The following is a guest blog post by Anima Adjepong, author of Afropolitan Projects: Redefining Blackness, Sexualities, and Culture from Houston to Accra. Beyond simplistic binaries of “the dark continent” or “Africa rising,” Africans at home and abroad articulate their identities through their quotidian practices and cultural politics. Amongst the privileged classes, these articulations can be characterized as Afropolitan projects–cultural, political, and aesthetic expressions of global belonging rooted in African ideals. This ethnographic study examines the Afropolitan projects of Ghanaians living in two cosmopolitan cities: Houston, Texas, and Accra, Ghana. Anima Adjepong’s focus shifts between the cities, exploring contests around national and pan-African cultural politics, race, class, sexuality, and religion.
Happy Book Birthday to Afropolitan Projects: Redefining Blackness, Sexualities, and Culture from Houston to Accra, officially on sale today!

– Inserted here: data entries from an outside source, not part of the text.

(** * go-rsync-backup: a shallow embedding of the backup-run lifecycle

    The development follows the Go sources file by file:
    - [variables.go]  : the default configuration and the rsync flag sets;
    - [config.go]     : [Config], [ConfigFile], [LoadConfig], [SaveConfig];
    - [main.go]       : [Backup], [NewBackup] and the methods of [Backup]
                        ([validateConfig], [checkDiskSpace], [findRsync],
                        [runRsync], [parseTransferredGB], [finalizeBackup],
                        [updateLatestLink], [cleanupOldBackups], [Run]),
                        and [main];
    - the access check: [checkFullDiskAccess] and its closure [tryRead],
                        over a host of their own ([Access]).

    Go's [int] is the 64-bit two's-complement integer, modelled as [Z] with the
    wrap-around written out where arithmetic can overflow.  Go strings are byte
    strings, modelled as [string] (one [ascii] per byte); [float64] is Rocq's
    primitive binary64 [float].  The Go library functions the program calls
    ([strings], [unicode], [unicode/utf8], [strconv], [path/filepath],
    [regexp], [time]) are written out for the arguments the program gives
    them.

    The operating system is explicit.  What a run changes (the children of
    the destination directory, the lock directory, the lines it logs, the
    commands and system calls it makes) is the state [World], threaded
    through a state-and-error monad [M]; what the host answers to a run (the
    output of [df] and of [rsync --version], the result of [os.Stat], the
    failure of a system call) is the environment [Env], over which every
    general statement is quantified.  The signal listener of [Run] runs beside
    the sequence [Run] models: its handler is [cleanup], and a signal that is
    delivered while the checks before the lock run is
    [interruptedBeforeLock]. *)

From Stdlib Require Import ZArith List String Ascii Bool Lia Sorted Permutation.
From Stdlib Require Import Floats Uint63.
From stdpp Require Import base list strings sorting.

Local Open Scope string_scope.
Local Open Scope Z_scope.
Local Open Scope list_scope.

(** ** The Go library functions the program calls *)

(** [unicode/utf8]: [DecodeRuneInString], the decoder that [strings.Fields]
    and a [range] over a string share.  A rune is its code point. *)
Module Utf8.

Definition RuneError : N := 0xFFFD%N.

Definition RuneSelf : N := 0x80%N.

(** The byte at an index of a string that is long enough. *)
Definition byteAt (s : string) (i : nat) : N :=
  match String.get i s with
  | Some c => N_of_ascii c
  | None => 0%N
  end.

(** The tables [first] and [acceptRanges] for a byte of 0x80 and above: the
    length of the sequence the byte leads and the bounds of the second
    byte; [None] for a byte that leads no sequence. *)
Definition first (s0 : N) : option (nat * (N * N)) :=
  (if s0 <? 0xC2 then None
   else if s0 <=? 0xDF then Some (2%nat, (0x80, 0xBF))
   else if s0 =? 0xE0 then Some (3%nat, (0xA0, 0xBF))
   else if s0 <=? 0xEC then Some (3%nat, (0x80, 0xBF))
   else if s0 =? 0xED then Some (3%nat, (0x80, 0x9F))
   else if s0 <=? 0xEF then Some (3%nat, (0x80, 0xBF))
   else if s0 =? 0xF0 then Some (4%nat, (0x90, 0xBF))
   else if s0 <=? 0xF3 then Some (4%nat, (0x80, 0xBF))
   else if s0 =? 0xF4 then Some (4%nat, (0x80, 0x8F))
   else None)%N.

(** [b < locb || hicb < b]: not a continuation byte. *)
Definition notContinuation (b : N) : bool := ((b <? 0x80) || (0xBF <? b))%N.
(** X6.  The available tables of a scope are the name under which the from
    table is visible, its alias when it has a non-empty one and its table
    name otherwise, and the same for each join; each is listed once.  A
    table that has an alias is not available under its own name. *)
Theorem getAvailableTables_characterised (fromTable : string)
    (fromAlias : option string) (joins : list (string * option string)) :
  (forall t,
      In t (getAvailableTables fromTable fromAlias joins)
      <-> t = or_else fromAlias fromTable
          \/ exists join, In join joins /\ t = or_else (snd join) (fst join))
  /\ NoDup (getAvailableTables fromTable fromAlias joins)
  /\ forall alias,
       alias <> EmptyString ->
       alias <> fromTable ->
       ~ In fromTable (getAvailableTables fromTable (Some alias) []).
Proof.
  split; [|split].
  - intros t. unfold getAvailableTables. rewrite fold_Set_add_In.
    cbn. intuition.
  - apply fold_Set_add_NoDup. apply Set_add_NoDup. constructor.
  - intros alias Hne Hdiff. cbn.
    destruct alias as [|a alias]; [contradiction|]. cbn.
    intros [H | []]. now apply Hdiff.
Qed.

(** ** The subquery builder's checks *)

(** X7.  [where] accepts a condition exactly when every table it refers to
    is available in the scope of the builder (the from table and the joins,
    each under its alias when it has one).  Then it records the condition
    and changes nothing else; otherwise it throws and the builder is as
    before. *)
Theorem where_accepts_what_is_in_scope (this : SubqueryBuilder)
    (cond : ConditionLike) :
  let scope :=
    getAvailableTables (_from this) (_fromAlias this)
      (map join_scope (_joins this)) in
  if forallb (fun t => Set_has t scope)
       (extractTableReferences (normalize cond))
  then
    where_ cond this
    = (Ok tt,
       mkSubqueryBuilder (_from this) (_fromAlias this) (_select this)
         (Some (normalize cond)) (_joins this))
  else
    exists message, where_ cond this = (Throw (Error message), this).
Proof.
  intros scope. unfold where_, validateTableReferences. fold scope.
  unfold detectMissingJoins.
  induction (extractTableReferences (normalize cond)) as [|t refs IH].
  - reflexivity.
  - cbn [forallb filter]. destruct (Set_has t scope); cbn [negb andb].
    + exact IH.
    + cbn [if_truthy truthy]. eauto.
Qed.

(** X8.  [join] accepts an ON condition exactly when every table it refers
    to is available before the join or is the table that the join
    introduces (its alias when it has a non-empty one, its name otherwise).
    Then the join is appended after the joins already held, with the kind
    inner when none is given.  Otherwise the call throws, the message lists
    the offending tables and names no join to add, and the builder is as
    before. *)
Theorem join_accepts_its_own_table (this : SubqueryBuilder) (table : string)
    (on : ConditionLike) (type : option JoinType) (alias : option string) :
  table <> EmptyString ->
  let scope :=
    getAvailableTables (_from this) (_fromAlias this)
      (map join_scope (_joins this)) in
  let offending :=
    filter
      (fun t => negb (Set_has t scope)
                && negb (String.eqb t (or_else alias table)))
      (extractTableReferences (normalize on)) in
  match offending with
  | [] =>
      join table on type alias this
      = (Ok tt,
         mkSubqueryBuilder (_from this) (_fromAlias this) (_select this)
           (_where this)
           (_joins this
              ++ [mkJoin table alias (normalize on)
                    (Some match type with Some t => t | None => inner end)]))
  | _ :: _ =>
      join table on type alias this
      = (Throw
           (Error
              ("Join condition references unavailable table(s): "
                 ++ Str.join ", " offending)),
         this)
  end.
Proof.
  intros Htable scope offending.
  assert (Hallowed : Str.is_empty (or_else alias table) = false).
  { unfold or_else. destruct alias as [[|a s]|]; cbn;
      try reflexivity; now destruct table. }
  assert (Hfilter :
            offending
            = filter (fun t => negb (String.eqb t (or_else alias table)))
                (detectMissingJoins (Some (normalize on)) scope)).
  { subst offending. unfold detectMissingJoins.
    induction (extractTableReferences (normalize on)) as [|t refs IH];
      [reflexivity|].
    cbn [filter]. destruct (Set_has t scope); cbn [negb andb]; [exact IH|].
    cbn [filter]. now rewrite IH. }
  unfold join, validateTableReferences. fold scope.
  unfold if_truthy, truthy. rewrite Hallowed. cbn [negb].
  rewrite <- Hfilter.
  destruct (detectMissingJoins (Some (normalize on)) scope) as [|m missing].
  - cbn [filter] in Hfilter. now rewrite Hfilter.
  - destruct offending; reflexivity.
Qed.
(** [[SHDC][2-9TJQKA]( [SHDC][2-9TJQKA])*] *)
Definition TRICK_RE : Re.regex :=
  Re.Cat CARD_RE (Re.Star (Re.Cat (Re.Cls " ") CARD_RE)).

(** The pattern of [CARDPLAY_RE] between [^] and [$]. *)
Definition CARDPLAY_RE : Re.regex :=
  Re.Opt (Re.Cat TRICK_RE (Re.Star (Re.Cat (Re.Cls "|") TRICK_RE))).

(** [is_cardplay(s)] *)
Definition is_cardplay (s : string) : bool :=
  String.eqb s "" || Re.match_anchored CARDPLAY_RE s.

Definition EXPECTED_COLS : nat := 15.

(** [l[i]] for an index inside [l]. *)
Definition field (l : list string) (i : nat) : string := default "" (l !! i).

Section Csv.

(** [int(s)]; [None] is [ValueError]. *)
Variable py_int : string -> option Z.

(** [is_claim(s)] *)
Definition is_claim (s : string) : bool :=
  if String.eqb s "" then true
  else
    match py_int s with
    | Some n => (0 <=? n) && (n <=? 13)
    | None => false
    end.

(** The scan [for i in range(11, n)] of [reassemble_row]: the first index
    whose field looks like a cardplay and is followed by a claim. *)
Definition cardplay_idx (raw_fields : list string) : option nat :=
  let n := length raw_fields in
  find
    (fun i =>
       is_cardplay (field raw_fields i)
       && ((i + 1 <? n)%nat && is_claim (field raw_fields (i + 1))))
    (seq 11 (n - 11)).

In July 2021, a group of eight members of parliament in Ghana introduced a bill titled the Proper Human Sexual and Ghanaian Family Values Bill. The bill’s introduction was the culmination of years of right-wing organizing by religious groups working under the banner of the National Coalition for Proper Human Sexual Rights and Family Values. Since its founding in 2013, the Coalition’s primary argument has been that an “international LGBT agenda” is undermining Ghana’s cultural and moral values. Bringing together Christian, Muslim, and Traditional religious leaders, the coalition has tapped into the power that religion holds over the large majority of Ghanaians. Despite their historical differences, these groups have united to help secure Christian ideologies in government, with the goal of curbing the inclusion of LGBTQI Ghanaians.
Although Ghana is technically a secular state, Christian groups have long held sway over the government. The encroachment of Christianity into state operations was further cemented with the current president’s announcement in 2017 that his government will construct a national cathedral next to Parliament. President Akufo-Addo, who ran on the campaign slogan, “The battle is the Lord’s” has, like presidents before him, strategically used Christianity to court powerful Pentecostal and Catholic groups who, in turn, incite their congregations to vote. The intimate relationship between Christian groups and Ghana’s government has entrenched fundamentalist Christian ideas in the state’s operations and curtail opportunities for the advancement of progressive social agenda. This consequence is not exclusive to Ghana, as we see Christian ideologies playing out in proposed state laws in the United States, and around the world.
Christianity’s dominance in Ghana is a colonial legacy that continues to shape Ghanaian ideologies about freedom, justice, and culture. Christianity’s introduction to the territories now known as Ghana came through missionaries, who arrived in the 19th century. Missionaries’ relationships with colonial authorities, coupled with the changing economic landscape, offered opportunities for restructuring Indigenous practices in ways that facilitated domination. A profound legacy of Christian domination has been the suppression of expansive ideas about gender and sexuality, which were culturally accepted amongst the Ga-Dangme, Akan, Ewe, Dagara and other Indigenous populations. Groups such as the Coalition are taking advantage of this colonial legacy to argue a cultural history of binary gender and heterosexuality that is simply not true.
Scholars, Indigenous priests, and lay archivists have shown us how in the non-Western world, cultural traditions, which include spiritual practices, engaged expansively with gender and sexuality in ways that challenge Western patriarchy and compulsory heterosexuality. Yet, fundamentalist groups such as the National Coalition have taken advantage of Christianity’s deep psychic roots to advance a program of social control in the name of cultural preservation. Ana-Maurine Lara has used the term “Christian coloniality” to describe the long-lasting implications of this form of domination on ideas about gender, sexuality, and ultimately, citizenship. Lara’s analysis offers a clear articulation of the relationship between Christianity, ultranationalism, and the battle over who counts as human. By clarifying this relationship, new inroads can be made to counter the colonial legacy of Christian domination.
The implications of religious groups taking over government operations are dire. From the insurrection at the U.S. Capitol in January 2021, to global gender conspiracy theories advanced by Christian groups, and renewed anti-LGBTQ legislations around the world, the rise of religious nationalisms erode democracy and undermine opportunities for equality and justice. Advocates for gender and sexual justice are already mindful of how religious fundamentalism entrenches these inequalities. However, strategies for employing spirituality as a counter to fundamentalism remain underdeveloped. Taking a cue from President Nana Addo Dankwa Akufo-Addo, who claimed that their battle is the Lord’s, activists might consider including Indigenous spiritual practices as part of their arsenal against Christian nationalist domination. Just as our ancestors before, including Queen Nanny, invoked African spirituality in their fight for freedom from colonialism and enslavement, activists today can find value in returning to these practices in the battles they face.
Anima Adjepong is assistant professor of women’s, gender, and sexuality studies at the University of Cincinnati.